No longer stencilled perhaps, but printed, from the computer, on to a piece of card or fibreboard. 'Doctor Blahdeblah'. This apparently is one of the reasons that academics get a PhD, put all that effort in. It is a Shibboleth. It opens doors as well as sitting on your own door. It lets you in. You have an office down a corridor and the office has a door and that's yours. Apparently, when you do things in the academic world you do so easier with the title. Its hard to say what those doors are that it opens. Not that it doesn't, It's just hard to know what doors those are if one doesn't teach and therefore doesn't have a door or an opportunity to see what doors 'Doctor' opens. As an artist, I cannot think what door the title would open.

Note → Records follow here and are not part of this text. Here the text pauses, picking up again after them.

(* ===== verification/Frame.v ===== *)
(** * Frame

    The frame codec of [wire/frame.py]: the 32-byte BRN0 header in front of a
    payload, its two checksums, and the decoder that validates a frame at the
    front of a buffer. *)

From S2P Require Import Prelude Crc32c.

(** ** Constants *)

Definition MAGIC : bytes := [x42; x52; x4e; x30].
Definition WIRE_VERSION : Z := 1.
Definition HEADER_SIZE : nat := 32.
Definition MAX_PAYLOAD_BYTES : Z := Z.shiftl 1 24 - 1.

Definition FLAG_EOS : Z := 0x80.
Definition FLAG_MPL : Z := 0x40.
Definition FLAG_CMP : Z := 0x20.
Definition FLAGS_DEFINED_MASK : Z := Z.lor (Z.lor FLAG_EOS FLAG_MPL) FLAG_CMP.

Definition OFF_MAGIC : nat := 0.
Definition OFF_VERSION : nat := 4.
Definition OFF_OPCODE : nat := 5.
Definition OFF_FLAGS : nat := 7.
Definition OFF_HEADER_CRC : nat := 8.
Definition OFF_STREAM_ID : nat := 12.
Definition OFF_PAYLOAD_LEN : nat := 16.
Definition OFF_RESERVED_A : nat := 19.
Definition OFF_PAYLOAD_CRC : nat := 20.
Definition OFF_RESERVED_B : nat := 24.

(** ** Data *)

(** [FrameError] and its subclasses; [FramePy] is a built-in exception of the
    integer conversions of [encode_frame]. *)
Inductive frame_error : Type :=
| BadMagic
| BadVersion (got : Z)
| BadHeaderCrc
| BadPayloadCrc
| OversizePayload (length : Z)
| ReservedNonZero
| TruncatedFrame (have need : Z)
| FramePy (e : py_error).

Record Frame : Type := mk_Frame {
  frame_opcode : Z;
  frame_flags : Z;
  frame_stream_id : Z;
  frame_payload : bytes
}.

The first time I came across the word 'Doctor' in relation to an artist it caught my eye. I was looking through a catalogue at a dinner in Vilnius in 1997 with Saulius Grigoravicius, a photographer, and his family, passing the time as I could not speak Lithuanian. I can't remember which catalogue it was but it was a fat one of a biennale of some sort or other. There was a photograph of this Bulgarian, I believe he was Bulgarian, driving a moped with a George and Mildred helmet on. This was Doctor so and so. I thought this eccentricity was a relief after the endless biennale catalogue fatigue that was setting in, page after page. I mentioned him later to the co-director of the artist group Jutempus in Vilnius, Gediminas Urbonas, who knew the man and already appreciated his lopsided slant towards the kerb in an otherwise upright procession of selected artists. I have not seen 'Doctor' used since by an artist and doubt if this 'Doctor' opened many doors for him in art. He opened doors clearly, as the whole eccentric package, but it was hard to tell if the moped and helmet didn't contribute more to the opening of doors than the title 'Doctor', which had the effect of making him look a little bit struck off.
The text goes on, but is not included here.